[Excerpts from a dataset]
Lemma increments_only qs now s s' : try_fold (λ s q, increment_quota q now s) qs s = Ok s' → s' = set_quotas (quotas s') s.
Proof.
  revert s. induction qs as [|[[kind scope] limit] qs IH]; intros s Hf; cbn [try_fold] in Hf; [simplify_eq; by destruct s'|].
  apply bind_Ok in Hf as (s1 & Hi & Hf). unfold increment_quota in Hi. repeat (apply bind_Ok in Hi as (? & _ & Hi)). injection Hi as <-.
  apply IH in Hf. by rewrite Hf.
Qed.

Lemma share_step_frame now s s' : share_step now s s' → presentations s' = presentations s ∧ sessions s' ⊆ sessions s.
Proof.
  destruct 1 as [r s s' Hs|r b d s s' Hs|id d b s s' Hs|s s' Hs].
  - unfold create_anonymous_challenge in Hs. do 7 (apply bind_Ok in Hs as (? & _ & Hs)).
    case_bool_decide; [by simplify_eq|]. apply increments_only in Hs. by rewrite Hs.
  - unfold reserve_invitation_authorization in Hs. case_bool_decide; repeat (apply bind_Ok in Hs as (? & _ & Hs)); by simplify_eq.
  - unfold consume_anonymous_challenge, consume_anonymous_challenge_checked in Hs. repeat (apply bind_Ok in Hs as (? & _ & Hs)). by simplify_eq.
  - unfold cleanup in Hs. apply bind_Ok in Hs as (? & _ & Hs). simplify_eq. split; [done|]. apply map_filter_subseteq.
Qed.

Lemma presents_insert jti row s s' :
  insert_presentation jti row s = Some s' →
  (∀ j n, presents s j n → presents s' j n ∧ j ≠ jti ∧ n ≠ pj_nonce row) ∧ presents s' jti (pj_nonce row) ∧ sessions s' = sessions s.
Proof.
  intros (-> & Hnone & Hnonce)%insert_presentation_Some. split_and!; [|by exists row; simpl; rewrite lookup_insert_eq|done].
  intros j n (r & Hr & <-). assert (j ≠ jti) as Hne by congruence. split_and!; [|done|by eapply Hnonce].
  exists r. simpl. by rewrite lookup_insert_ne by done.
Qed.

Lemma presents_binding jti cid se i e s s' :
  consume_holder_binding_jti_in_transaction jti cid se i e s = Ok s' →
  (∀ j n, presents s j n → presents s' j n ∧ j ≠ "holder-binding:" +:+ jti) ∧ presents s' ("holder-binding:" +:+ jti) ("holder-binding-nonce:" +:+ jti) ∧
  sessions s' = sessions s.
Proof.
  unfold consume_holder_binding_jti_in_transaction. intros Hs. do 4 (apply bind_Ok in Hs as (? & _ & Hs)). apply ok_or_Ok, presents_insert in Hs as (Ho & Hn & Hse).
  split_and!; [|done|done]. intros j n (? & ? & _)%Ho. done.
Qed.

Lemma presents_expiry jti e s s' :
  set_presentation_expiry jti e s = Ok s' → (∀ j n, presents s j n → presents s' j n) ∧ sessions s' = sessions s.
Proof.
  unfold set_presentation_expiry. intros Hs. apply bind_Ok in Hs as (row & Hr%ok_or_Ok & Hs). injection Hs as <-. split; [|done].
  intros j n (r & Hj & Hn). destruct (decide (j = jti)) as [->|Hne].
  - eexists. simpl. rewrite lookup_insert_eq. split; [done|]. simpl. congruence.
  - exists r. simpl. by rewrite lookup_insert_ne by done.
Qed.

Lemma commit_session_Ok m audit now s s' :
  commit_session m audit now s = Ok s' →
  presentations s' = presentations s ∧ sessions s !! sm_handle m = None ∧
  ∃ issued expires, rfc3339_text (sm_expires_at m) = Some expires ∧
    sessions s' = <[sm_handle m := mkSessionRow (sm_authority_cid m) (sm_binding m) (sm_holder_digest m) issued expires None]> (sessions s).
Proof.
  unfold commit_session, timestamp. intros Hc. do 2 (apply bind_Ok in Hc as (? & _ & Hc)). apply bind_Ok in Hc as (i & _ & Hc).
  apply bind_Ok in Hc as (e & He%ok_or_Ok & Hc). apply bind_Ok in Hc as (rows & Hrows & Hc).
  unfold insert_new in Hrows. destruct (sessions s !! sm_handle m) as [row|] eqn:Hrow; [done|]. injection Hrows as <-.
  rewrite bool_decide_eq_false_2 in Hc by (by intros []). do 4 (apply bind_Ok in Hc as (? & _ & Hc)).
  injection Hc as <-. split_and!; [done|done|]. by exists i, e.
Qed.

(** The session row of an admission and its root. *)
Definition session_row (adm : VerifiedSessionAdmission) (cid : string) (row : SessionRow) : Prop :=
  let r := ad_request adm in
  se_authority_cid row = cid ∧ se_holder_digest row = holder_digest (pr_holder r) ∧
  ∃ delegation, sc_delegation_cid (pr_scope r) = Some delegation ∧
    se_binding row = session_binding_value (mkSessionBinding (scope_digest (pr_scope r)) delegation (ad_credential_digest adm)).

Lemma establish_Ok print P P' signer handle issuance adm now s ps s' :
  establish_session print P P' signer handle issuance adm now s = Ok (ps, s') →
  let r := ad_request adm in let s0 := bd_share s in let s1 := bd_share s' in
  ∃ pe ce recipient st d a1 cid expires,
    validate_scope_in_transaction P (pr_scope r) now (bd_authority s) = Ok (pe, recipient, st, d, a1) ∧
    issue_root_in_transaction print P' signer issuance adm now pe ce a1 = Ok (cid, expires, bd_authority s') ∧
    (∀ j n, presents s0 j n → presents s1 j n ∧ j ≠ "holder-binding:" +:+ he_jti (ad_equation adm) ∧ j ≠ pr_presentation_jti r ∧ n ≠ pr_nonce r) ∧
    presents s1 (pr_presentation_jti r) (pr_nonce r) ∧
    presents s1 ("holder-binding:" +:+ he_jti (ad_equation adm)) ("holder-binding-nonce:" +:+ he_jti (ad_equation adm)) ∧
    (∃ row, session_row adm cid row ∧ sessions s1 = <[ps_handle ps := row]> (sessions s0)) ∧ ps_scope ps = pr_scope r ∧ ps_holder ps = pr_holder r.
Proof.
  unfold establish_session. intros He. apply bind_Ok in He as ([[[[pe recipient] st] d] a1] & Hval & He). apply bind_Ok in He as (? & _ & He).
  apply bind_Ok in He as (ce & _ & He). apply bind_Ok in He as (? & _ & He). apply bind_Ok in He as (sh & Hch%protocol_Ok & He).
  apply bind_Ok in He as (sh1 & (Hb1 & Hb2 & Hb3)%protocol_Ok%presents_binding & He). do 2 (apply bind_Ok in He as (? & _ & He)).
  apply bind_Ok in He as (sh2 & (Hi1 & Hi2 & Hi3)%ok_or_Ok%presents_insert & He). apply bind_Ok in He as ([[cid expires] a2] & Hroot & He).
  apply bind_Ok in He as (? & _ & He). apply bind_Ok in He as (sh3 & [He1 He2]%presents_expiry & He). apply bind_Ok in He as (sh4 & [Hf1 Hf2]%presents_expiry & He).
  apply bind_Ok in He as (delegation & Hdel%ok_or_Ok & He). apply bind_Ok in He as (sh5 & [Hpres Hsess]%protocol_Ok%commit_session_Ok & He).
  injection He as <- <-. cbn [bd_share bd_authority ps_handle ps_scope ps_holder].
  assert (presentations sh = presentations (bd_share s) ∧ sessions sh = sessions (bd_share s)) as [Hp0 Hs0].
  { unfold consume_anonymous_challenge_in_transaction, consume_anonymous_challenge_checked in Hch. repeat (apply bind_Ok in Hch as (? & _ & Hch)). by simplify_eq. }
  assert (∀ j n, presents sh4 j n → presents sh5 j n) as Hlast by (intros j n; unfold presents; by rewrite Hpres).
  assert (sessions sh4 = sessions (bd_share s)) as Hs4 by congruence. rewrite Hs4 in Hsess. cbn [sm_handle sm_authority_cid sm_binding sm_holder_digest sm_expires_at] in Hsess.
  exists pe, ce, recipient, st, d, a1, cid, expires. split_and!; [done|done| | | | |done|done].
  - intros j n Hj. assert (presents sh j n) as Hj' by (unfold presents; by rewrite Hp0). destruct (Hb1 _ _ Hj') as [Hj1 ?]. destruct (Hi1 _ _ Hj1) as (Hj2 & ? & ?).
    split_and!; [auto|done|done|done].
  - auto.
  - apply Hlast, Hf1, He1. by apply Hi1.
  - destruct Hsess as (_ & i & e & _ & ?). eexists. split; [|done]. split_and!; [done|done|]. by exists delegation.
Qed.

(** ** The invariant of the runs *)

Definition holder_root (a : database.DbState) (adm : VerifiedSessionAdmission) (R : PolicyDelegation) : Prop :=
  stored a R ∧ pd_role R = PolicySessionRoot ∧ pd_audience R = pr_holder (ad_request adm) ∧ fact R "vpDigestHex" = Ok (ad_credential_digest adm).

Definition used (s : BridgeDb) (adm : VerifiedSessionAdmission) : Prop :=
  presents (bd_share s) (pr_presentation_jti (ad_request adm)) (pr_nonce (ad_request adm)) ∧
  (∃ n, presents (bd_share s) ("holder-binding:" +:+ he_jti (ad_equation adm)) n) ∧
  is_Some (database.db_challenges (bd_authority s) !! pr_challenge_id (ad_request adm)).

Record run_inv (h : list database.DbState) (log : list (VerifiedSessionAdmission * PolicySession)) (s : BridgeDb) : Prop := {
  ri_past : past h (bd_authority s);
  ri_used : Forall (λ e, used s e.1 ∧ scope_wf (pr_scope (ad_request e.1))) log;
  ri_nonces : NoDup ((λ e, pr_nonce (ad_request e.1)) <$> log);
  ri_presentations : NoDup ((λ e, pr_presentation_jti (ad_request e.1)) <$> log);
  ri_bindings : NoDup ((λ e, he_jti (ad_equation e.1)) <$> log);
  ri_challenges : NoDup ((λ e, pr_challenge_id (ad_request e.1)) <$> log);
  ri_sessions handle row : sessions (bd_share s) !! handle = Some row →
    ∃ adm ps R, (adm, ps) ∈ log ∧ ps_handle ps = handle ∧ session_row adm (pd_cid R) row ∧ holder_root (bd_authority s) adm R;
}.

#### YOUR ASSIGNMENT
Copy all lines above where "Definition" is present.

#### WRITTEN REPLY
Definition session_row (adm : VerifiedSessionAdmission) (cid : string) (row : SessionRow) : Prop :=
Definition holder_root (a : database.DbState) (adm : VerifiedSessionAdmission) (R : PolicyDelegation) : Prop :=
Definition used (s : BridgeDb) (adm : VerifiedSessionAdmission) : Prop :=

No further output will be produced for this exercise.